5 stars Radiohead Enter A New Realm
I'll make this short as so many people have nailed the amazing aspects of this album.

Radioheads sound changed on a large scale in only a few years. They became a
Post-Rock Electronic band with a majority of the songs zeroing in on the sound and flow of things.

The songs are well produced and very technical. The album is worth double the price in my opinion and will remain a constant in my playlists for ages to come.


4 stars ...I see where you're all coming from...but this isn't shocking and inaccessible...
...well it happened in the end didn't it? Radiohead wanted to change their sound and I really don't blame them...they are a really talented bunch of musicians (yes not just Greenwood and Yorke) and I find this change in direction very refreshing...although there are some issues I have with the complainers of this album...

..."Ooh it's just electronic and static noise...how does anyone listen to this?" You really need to listen to some real static noise then...bands like Wolf Eyes and Merzbow make their living out of this kind of noise...now spot the diference...what is it? Yes this is melodic and listenable...so please stop complaining...

...the plus sides of this album I'd have to say is the new use of synths and new instruments...for the most part the electric guitar is left in the cupboard to gather dust as they try synthed voices in the song "Kid A" mixed with the Xylophone on the keyboard...combining a hypnotic bassline with a brass ensemble in "National Anthem"...and electronic drums with a synth in the (in)famous "Idioteque"...these ideas prosper within the album as long as you have an open mind (within reason)...

...and the downside...well...the problem is it's completely overshadowed...if they started with this as their debut instead of "Pablo Honey" they probably would have had more prestige success instead of being known as the band that played "Creep" and annoyed half of the population...but because "OK Computer" came first the die hard fans will always say it's not good enough and push it aside...

...my advice? Give this album a chance...it's not as abstract as everyone says it is...merely in contrast to their other albums...and if you don't enjoy it...fine...just don't call it abstract...because it isn't...oh yeah and the rumour that the whole record company lost their christmas bonus after the manager heard this...not true...


3 stars A shock when it was released, and now more of an IDM relic, but still fairly entertaining
Almost everyone has heard the story of how Radiohead shocked the world with this album. After releasing the hugely successful rock album OK COMPUTER in 1997, the band went on a massive world tour and then a long creative hiatus. When KID A appeared in 2000, their sound had moved away from straight-up rock to a peculiar mix of their previous style and electronic music. The sounds of the traditional quartet are expanded with sequencers, vocoders, and a brass troupe, and even an ondes martenot.

Lyrically the album continues to some extent the theme of the alienation and existential crises that our modern technological society produce. "The National Anthem" treats the pressure of urban population, and "Idioteque" alludes to the cruelty of global capitalism. Indeed, both musically and in terms of the album art KID A could be said to be OK COMPUTER's dark side. However, the cohesiveness of this theme is weakened by several instrumentals, which are little more than electronic noodling, and the final "Motion Picture Soundtrack", an out of place ballad.

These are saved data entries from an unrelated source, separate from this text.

(** A frame whose header has been taken is in progress. *)
Lemma started_in_frame client r r' f fs open :
  frame_ok client f → follow (fragmented_message r) f = Some open → frames_ok client open fs →
  fragmented_message r ≠ Some Text →
  read_frame_masked r' = negb client → read_frame_final r' = f_final f →
  read_frame_opcode r' = f_op f →
  fragmented_message r' = (match f_op f with
    | Binary => if f_final f then None else Some Binary | _ => fragmented_message r end) →
  in_frame client r' (f_payload f) fs (payloads (f :: fs)).
Proof.
  intros (_ & Hp & Hl & Hop) Hf Hfs Ht Hm Hfin Ho Hfr. unfold in_frame, message_after, payloads, follow in *.
  rewrite Hfin, Ho, Hfr, filter_cons. destruct (f_op f) eqn:E, (fragmented_message r) eqn:Er; try done;
    simpl; simplify_eq; destruct (f_final f) eqn:Ef; simplify_eq; split_and!; try done; try naive_solver.
Qed.

Lemma init_post little client space fut c0 fuel :
  ∀ len, (len < fuel)%nat → next_ok client c0 fut len (step_init little client fuel space).
Proof.
  induction fuel as [|fuel IH]; intros len Hfuel c out Hb Hi Hst Hrc Hle Hex; [lia|].
  cbn [step_init]. destruct (unprocessed_len c <? 2)%nat eqn:E; to_prop.
  { by apply (step_post_eq _ c0 c); [apply step_waits|]. }
  rewrite content_pend by done. destruct Hex as [fs Hex]. rewrite Hst in Hex.
  destruct Hex as (Hfs & Ht & Hrest & ->). pose proof (length_pend _ Hb) as Hlp.
  unfold unprocessed_len in E. destruct fs as [|f fs].
  { apply (f_equal length) in Hrest. rewrite length_app in Hrest. simpl in Hrest. lia. }
  destruct Hfs as [Hf Hfs]. destruct (follow _ f) as [open|] eqn:Hfo; [|done].
  pose proof (start_frame_ok client (rd c) f open Hf Hfo Ht) as Hsf.
  pose proof (length_code_range (length (f_payload f))) as Hlc.
  unfold encode_frames in Hrest. rewrite fmap_cons in Hrest. cbn [concat] in Hrest.
  unfold encode_frame at 1 in Hrest.
  destruct (length_code (length (f_payload f))) as [code ext].
  destruct Hsf as (r' & Hsf & Hm & Hfin & Ho & Hoff & Hfr). destruct Hlc as [Hcode Hlc].
  rewrite <- app_assoc in Hrest.
  apply (take_expected 2) in Hrest as [Htk Hdr]; [|lia | done].
  rewrite Htk. cbn [take]. cbn [drop app] in Hdr.
  destruct (advance_pend c 2 Hb) as (Hb' & Hp' & Hr' & Hc' & _); [unfold unprocessed_len; lia|].
  set (c2 := advance c 2) in *. clearbody c2. rewrite Hr', Hsf.
  pose proof (started_in_frame client (rd c) r' f fs open Hf Hfo Hfs Ht Hm Hfin Ho Hfr) as Hin.
  assert (Hle' : (length (pend (un c2)) ≤ len - 2)%nat) by (rewrite Hp', length_drop; lia).
  pose proof Hf as (Hmask & _ & Hl63 & Hfop). rewrite <- Hp', <- !app_assoc in Hdr.
  assert (Hi2 : idle (ctl c2)) by (by rewrite Hc').
  assert (Hrc2 : read_closed (ctl c2) = read_closed (ctl c0)) by (by rewrite Hc').
  specialize (IH (len - 2)%nat ltac:(lia)).
  destruct Hlc as [(-> & -> & Hlc)|[(-> & -> & Hlc)|(-> & -> & Hlc)]]; cbn [Z.eqb Pos.eqb].
  - apply (read_length_post _ _ _ _ _ _ _ _ _ (len - 2)); try done.
    exists fs. simpl. exists (f_mask f), (f_payload f). rewrite Ho. split_and!; try done; try apply Hin; auto.
    by destruct (f_op f); try done; lia.
  - apply (read_length_post _ _ _ _ _ _ _ _ _ (len - 2)); try done.
    exists fs. simpl. exists (f_mask f), (f_payload f). rewrite Ho. split_and!; try done; try apply Hin; auto.
    by destruct (f_op f); try done; lia.
  - rewrite (proj2 (Z.eqb_neq _ 126)), (proj2 (Z.eqb_neq _ 127)) by lia.
    apply (after_length_post _ _ _ _ _ _ _ _ (len - 2)); try done.
    exists (f_mask f), (f_payload f), fs. simpl. split; [by eapply in_frame_same|]. by split_and!.
Qed.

Of all their albums with OK COMPUTER and after, KID A may have dated badly. The electronic sounds of Aphex Twin, Autechre and Boards of Canada which inspired this change in style were being touted as the future of music a decade ago, but IDM has faded and rock music is still standing strong. I get much less out of the album today than I did back in the day. Nonetheless, there are worthy moments in KID A, and a maturity in the songwriting and performances that, if lesser than the most part of their late albums, is still preferable to PABLO HONEY or THE BENDS.